POSKOTASUMATERA.COM – TAPSEL – Di pagi yang penuh kedamaian, di bawah langit Sipirok yang berselimut kabut tipis, suasana Masjid Agung Syahrun Nur berubah menjadi lautan air mata haru dan doa. Sebanyak 174 jemaah calon haji asal Tapanuli Selatan, Sabtu (24/5/2025), dilepas menuju Tanah Suci, memulai babak suci dalam perjalanan hidup mereka—perjalanan yang disebut Bupati Tapsel, H. Gus Irawan Pasaribu, sebagai “perjalanan terindah dalam hidup ini.”
Meskipun tak dapat hadir langsung karena menghadiri wisuda putrinya di Amerika Serikat, Gus Irawan menyampaikan pesannya yang menyentuh melalui rekaman dan kepercayaan penuh pada Wakil Bupati H. Jaffar Syahbuddin Ritonga yang melepas jemaah hingga ke Asrama Haji Medan.
“Saya titip doa untuk Tapanuli Selatan.

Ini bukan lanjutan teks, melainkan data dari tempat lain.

(** * PULP-DSP strided kernels: a shallow embedding and its properties

    The development follows the C sources of the library:

    - [plp_mat_mult_cmplx_stride_f32s_xpulpv2]  complex strided matrix product,
    - [plp_mat_scale_stride_f32p_xpulpv2]       parallel strided matrix scale,
    - [plp_mat_mult_cmplx_stride_i32]           glue code (dispatcher),
    - [plp_cmplx_dot_prod_i16_xpulpv2]          16-bit complex dot product.

    Machine integers are integers of [Z] with the wrap-around written out,
    [float] is IEEE-754 binary32 as specified by [SpecFloat], and data memory
    is one store shared by every pointer of a call. *)

From Stdlib Require Import ZArith List Lia Bool Permutation.
From Stdlib Require Import Floats.SpecFloat.
Import ListNotations.
Local Open Scope Z_scope.

(** ** 32-bit unsigned arithmetic

    Every index expression of the kernels mixes an [int] loop counter with a
    [uint32_t] dimension or stride, so C evaluates it in [uint32_t]: modulo
    [2^32]. *)

Module U32.

Definition modulus : Z := 2 ^ 32.

Definition wrap (z : Z) : Z := z mod modulus.

Definition add (a b : Z) : Z := wrap (a + b).

Definition mul (a b : Z) : Z := wrap (a * b).

Definition in_range (z : Z) : Prop := 0 <= z < modulus.

End U32.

Jagalah kesehatan, jagalah kekompakan. Ini bukan hanya ibadah, ini amanah,” pesannya, yang langsung disambut isak tangis para jemaah dan keluarga yang mengantar.
Momen haru semakin terasa ketika azan dikumandangkan oleh Wakil Ketua DPRD Tapsel, H. Abdul Basith Dalimunthe. Tangis pun pecah, seiring pelukan hangat, lambaian tangan, dan linangan air mata yang mengiringi langkah kaki para tamu Allah menuju bus yang akan membawa mereka ke embarkasi.
Kepala Kemenag Tapsel, H. Masin Rambe, turut mengingatkan agar para jemaah tak sungkan berkomunikasi dengan petugas jika menemui kendala. “Ibadah haji bukan soal kekuatan fisik saja, tapi juga soal kebersamaan dan kepatuhan terhadap aturan,” ujarnya.
Sebanyak 61 jemaah laki-laki dan 113 perempuan ini berasal dari 14 kecamatan di Tapanuli Selatan, tergabung dalam Kloter 20. Pelepasan mereka turut disaksikan oleh Forkopimda, Sekda, camat, tokoh masyarakat, organisasi keagamaan dan perempuan, menandakan dukungan dan doa kolektif dari seluruh elemen masyarakat.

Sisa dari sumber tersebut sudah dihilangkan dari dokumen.